Stored data:

========

(** [os.walk] from the top, directories in the order of their names: the path,
    the mode and the files of each directory. *)
Fixpoint os_walk (rel : str) (n : hnode) : list (str * Z * list (str * (Z * Z * Z))) :=
  match n with
  | HFile _ _ _ => []
  | HDir mode entries =>
      let files := omap (fun e => match e.2 with
                                  | HFile m ino nlink => Some (e.1, (m, ino, nlink))
                                  | HDir _ _ => None end) entries in
      let dirs := (fix go (es : list (str * hnode)) :=
        match es with
        | [] => []
        | (name, n) :: es =>
            match n with
            | HDir _ _ => (name, os_walk (rel ++ $"/" ++ name) n) :: go es
            | HFile _ _ _ => go es
            end
        end) entries in
      (rel, mode, files)
        :: concat (map snd (py_sorted (fun a b => str_le a.1 b.1) dirs))
  end.

Record replay_state := ReplayState {
  rs_commands : list str; rs_seen : list (Z * str); rs_links : list (str * Z)
}.

Definition replay_file (host_tree rel : str) (st : replay_state) (f : str * (Z * Z * Z))
    : res replay_state :=
  let '(filename, (mode, ino, nlink)) := f in
  let path := host_tree ++ $"/" ++ rel ++ $"/" ++ filename in
  let target := $"/" ++ rel ++ $"/" ++ filename in
  if negb (S_ISREG mode)
  then Err (EqError ($"host tree holds a non-regular file " ++ path)) else
  match dget ino (rs_seen st) with
  | Some first =>
      Ok (ReplayState (rs_commands st ++ [$"link " ++ first ++ $" " ++ target]) (rs_seen st)
            (dset first nlink (rs_links st)))
  | None =>
      Ok (ReplayState
            (rs_commands st ++
              [$"write " ++ path ++ $" " ++ target;
               $"set_inode_field " ++ target ++ $" mode 0100" ++ oct3 (S_IMODE mode)])
            (dset ino target (rs_seen st)) (rs_links st))
  end.

Definition replay_dir (host_tree : str) (st : replay_state)
    (d : str * Z * list (str * (Z * Z * Z))) : res replay_state :=
  let '(rel, mode, files) := d in
  let st := ReplayState
    (rs_commands st ++ [$"mkdir /" ++ rel;
                        $"set_inode_field /" ++ rel ++ $" mode 040" ++ oct3 (S_IMODE mode)])
    (rs_seen st) (rs_links st) in
  foldM (replay_file host_tree rel) st (py_sorted (fun a b => str_le a.1 b.1) files).

Definition replay_commands (host_tree : str) (tree : hnode) : res (list str) :=
  st ← foldM (replay_dir host_tree) (ReplayState [] [] []) (os_walk ROOT tree);
  Ok (rs_commands st
      ++ map (fun tc => $"set_inode_field " ++ tc.1 ++ $" links_count " ++ dec tc.2) (rs_links st)).

Section tools.
Context {T : Ext2Tools}.

Definition qemu_user : res str :=
  match which ($"qemu-aarch64"), which ($"qemu-aarch64-static") with
  | Some p, _ => Ok p
  | None, Some p => Ok p
  | None, None => Err (EqError ($"qemu-aarch64 (qemu-user) is required for the host oracle"))
  end.

Definition run_host (rows : list row) : res (str * hnode) :=
  script ← gen_sh rows;
  _ ← qemu_user;
  let '(status, out, err, tree) := host_run script (adopted rows) in
  if negb (status =? 0) || negb (endswith out ($"eq done" ++ nl))
  then Err (EqError ($"host run failed (status " ++ dec status ++ $"): " ++ err))
  else Ok (out, tree).

Definition debugfs (img : image) (commands : list str) (write : bool) : res (str * str * image) :=
  let '(status, out, err, img') := debugfs_run img commands write in
  if negb (status =? 0)
  then Err (EqError ($"debugfs failed on " ++ image_name img ++ $": " ++ err))
  else Ok (out, err, img').

Definition replay (host_tree : str) (tree : hnode) (pristine : image) : res image :=
  commands ← replay_commands host_tree tree;
  '(_, err, out) ← debugfs pristine commands true;
  match List.filter (fun line => bool_decide (strip line ≠ []) && negb (startswith line ($"debugfs ")))
          (splitlines err) with
  | (_ :: _) as bad => Err (EqError ($"debugfs replay reported: " ++ join ($"; ") bad))
  | [] => Ok out
  end.

(** ** The logical snapshot *)

(** [LS_RE]: inode, mode and name of an [ls -p] line, and its size. *)
Definition ls_re (line : str) : option (str * str * str * str) :=
  let field s :=
    s ← strip_prefix ($"/") s;
    let '(ds, rest) := span is_digit s in
    if decide (ds = []) then None else Some (ds, rest) in
  '(inode, rest) ← field line;
  '(mode, rest) ← field rest;
  '(_, rest) ← field rest;
  '(_, rest) ← field rest;
  rest ← strip_prefix ($"/") rest;
  back ← strip_prefix ($"/") (reverse rest);
  let '(size, back) := span is_digit back in
  name ← strip_prefix ($"/") back;
  Some (inode, mode, reverse name, reverse size).

Definition dentry : Type := Z * Z * Z.            (* inode, mode, size *)
Definition dirmap : Type := list (str * list (str * dentry)).

Definition ls_line (entries : list (str * dentry)) (line : str) : res (list (str * dentry)) :=
  match ls_re (strip line) with
  | None => Ok entries
  | Some (inode, mode, name, size) =>
      if bool_decide (name ∈ [$"."; $".."]) || (int_of_digits inode =? 0) then Ok entries else
      m ← py_int 8 mode;
      Ok (dset name (int_of_digits inode, m, int_of_digits size) entries)
  end.

Definition ls_header (line : str) : option str :=
  if startswith line ($"debugfs: ls -p ") then Some [] else None.

Definition listing (img : image) (directories : list str) : res dirmap :=
  '(out, _, _) ← debugfs img (map (fun d => shq "ls -p ~" ++ d ++ quo) directories) false;
  foldM (fun result '(directory, section) =>
      entries ← foldM ls_line [] (splitlines section);
      Ok (dset directory entries result))
    [] (zip directories (tail (re_split ls_header out))).

(** The directories a listing names, to be listed next. *)
Definition subdirs (found : dirmap) : list str :=
  concat (map (fun '(directory, entries) =>
    omap (fun '(name, (_, mode, _)) =>
      if S_ISDIR mode then Some (rstrip_by (Z.eqb 47) directory ++ $"/" ++ name) else None)
      entries) found).

Definition walk_body (img : image) (st : dirmap * list str) : flow (dirmap * list str) (res dirmap) :=
  let '(tree, pending) := st in
  match pending with
  | [] => Stop (Ok tree)
  | _ => match listing img pending with
         | Err e => Stop (Err e)
         | Ok found => Next (dupdate tree found, subdirs found)
         end
  end.
Definition walk (fuel : nat) (img : image) (top : str) : res dirmap :=
  while fuel (walk_body img) ([], [top]).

========

▸ Aim of the exercise: Return each entry without altering a single word.

▸ Task answer:
(** [os.walk] from the top, directories in the order of their names: the path,
    the mode and the files of each directory. *)
Fixpoint os_walk (rel : str) (n : hnode) : list (str * Z * list (str * (Z * Z * Z))) :=
  match n with
  | HFile _ _ _ => []
  | HDir mode entries =>
      let files := omap (fun e => match e.2 with
                                  | HFile m ino nlink => Some (e.1, (m, ino, nlink))
                                  | HDir _ _ => None end) entries in
      let dirs := (fix go (es : list (str * hnode)) :=
        match es with
        | [] => []
        | (name, n) :: es =>
            match n with
            | HDir _ _ => (name, os_walk (rel ++ $"/" ++ name) n) :: go es
            | HFile _ _ _ => go es
            end
        end) entries in
      (rel, mode, files)
        :: concat (map snd (py_sorted (fun a b => str_le a.1 b.1) dirs))
  end.

Record replay_state := ReplayState {
  rs_commands : list str; rs_seen : list (Z * str); rs_links : list (str * Z)
}.

Definition replay_file (host_tree rel : str) (st : replay_state) (f : str * (Z * Z * Z))
    : res replay_state :=
  let '(filename, (mode, ino, nlink)) := f in
  let path := host_tree ++ $"/" ++ rel ++ $"/" ++ filename in
  let target := $"/" ++ rel ++ $"/" ++ filename in
  if negb (S_ISREG mode)
  then Err (EqError ($"host tree holds a non-regular file " ++ path)) else
  match dget ino (rs_seen st) with
  | Some first =>
      Ok (ReplayState (rs_commands st ++ [$"link " ++ first ++ $" " ++ target]) (rs_seen st)
            (dset first nlink (rs_links st)))
  | None =>
      Ok (ReplayState
            (rs_commands st ++
              [$"write " ++ path ++ $" " ++ target;
               $"set_inode_field " ++ target ++ $" mode 0100" ++ oct3 (S_IMODE mode)])
            (dset ino target (rs_seen st)) (rs_links st))
  end.

Definition replay_dir (host_tree : str) (st : replay_state)
    (d : str * Z * list (str * (Z * Z * Z))) : res replay_state :=
  let '(rel, mode, files) := d in
  let st := ReplayState
    (rs_commands st ++ [$"mkdir /" ++ rel;
                        $"set_inode_field /" ++ rel ++ $" mode 040" ++ oct3 (S_IMODE mode)])
    (rs_seen st) (rs_links st) in
  foldM (replay_file host_tree rel) st (py_sorted (fun a b => str_le a.1 b.1) files).

Definition replay_commands (host_tree : str) (tree : hnode) : res (list str) :=
  st ← foldM (replay_dir host_tree) (ReplayState [] [] []) (os_walk ROOT tree);
  Ok (rs_commands st
      ++ map (fun tc => $"set_inode_field " ++ tc.1 ++ $" links_count " ++ dec tc.2) (rs_links st)).

Section tools.
Context {T : Ext2Tools}.

Definition qemu_user : res str :=
  match which ($"qemu-aarch64"), which ($"qemu-aarch64-static") with
  | Some p, _ => Ok p
  | None, Some p => Ok p
  | None, None => Err (EqError ($"qemu-aarch64 (qemu-user) is required for the host oracle"))
  end.

Definition run_host (rows : list row) : res (str * hnode) :=
  script ← gen_sh rows;
  _ ← qemu_user;
  let '(status, out, err, tree) := host_run script (adopted rows) in
  if negb (status =? 0) || negb (endswith out ($"eq done" ++ nl))
  then Err (EqError ($"host run failed (status " ++ dec status ++ $"): " ++ err))
  else Ok (out, tree).

Definition debugfs (img : image) (commands : list str) (write : bool) : res (str * str * image) :=
  let '(status, out, err, img') := debugfs_run img commands write in
  if negb (status =? 0)
  then Err (EqError ($"debugfs failed on " ++ image_name img ++ $": " ++ err))
  else Ok (out, err, img').

Definition replay (host_tree : str) (tree : hnode) (pristine : image) : res image :=
  commands ← replay_commands host_tree tree;
  '(_, err, out) ← debugfs pristine commands true;
  match List.filter (fun line => bool_decide (strip line ≠ []) && negb (startswith line ($"debugfs ")))
          (splitlines err) with
  | (_ :: _) as bad => Err (EqError ($"debugfs replay reported: " ++ join ($"; ") bad))
  | [] => Ok out
  end.

(** ** The logical snapshot *)

(** [LS_RE]: inode, mode and name of an [ls -p] line, and its size. *)
Definition ls_re (line : str) : option (str * str * str * str) :=
  let field s :=
    s ← strip_prefix ($"/") s;
    let '(ds, rest) := span is_digit s in
    if decide (ds = []) then None else Some (ds, rest) in
  '(inode, rest) ← field line;
  '(mode, rest) ← field rest;
  '(_, rest) ← field rest;
  '(_, rest) ← field rest;
  rest ← strip_prefix ($"/") rest;
  back ← strip_prefix ($"/") (reverse rest);
  let '(size, back) := span is_digit back in
  name ← strip_prefix ($"/") back;
  Some (inode, mode, reverse name, reverse size).

Definition dentry : Type := Z * Z * Z.            (* inode, mode, size *)
Definition dirmap : Type := list (str * list (str * dentry)).

Definition ls_line (entries : list (str * dentry)) (line : str) : res (list (str * dentry)) :=
  match ls_re (strip line) with
  | None => Ok entries
  | Some (inode, mode, name, size) =>
      if bool_decide (name ∈ [$"."; $".."]) || (int_of_digits inode =? 0) then Ok entries else
      m ← py_int 8 mode;
      Ok (dset name (int_of_digits inode, m, int_of_digits size) entries)
  end.

Definition ls_header (line : str) : option str :=
  if startswith line ($"debugfs: ls -p ") then Some [] else None.

Definition listing (img : image) (directories : list str) : res dirmap :=
  '(out, _, _) ← debugfs img (map (fun d => shq "ls -p ~" ++ d ++ quo) directories) false;
  foldM (fun result '(directory, section) =>
      entries ← foldM ls_line [] (splitlines section);
      Ok (dset directory entries result))
    [] (zip directories (tail (re_split ls_header out))).

(** The directories a listing names, to be listed next. *)
Definition subdirs (found : dirmap) : list str :=
  concat (map (fun '(directory, entries) =>
    omap (fun '(name, (_, mode, _)) =>
      if S_ISDIR mode then Some (rstrip_by (Z.eqb 47) directory ++ $"/" ++ name) else None)
      entries) found).

Definition walk_body (img : image) (st : dirmap * list str) : flow (dirmap * list str) (res dirmap) :=
  let '(tree, pending) := st in
  match pending with
  | [] => Stop (Ok tree)
  | _ => match listing img pending with
         | Err e => Stop (Err e)
         | Ok found => Next (dupdate tree found, subdirs found)
         end
  end.
Definition walk (fuel : nat) (img : image) (top : str) : res dirmap :=
  while fuel (walk_body img) ([], [top]).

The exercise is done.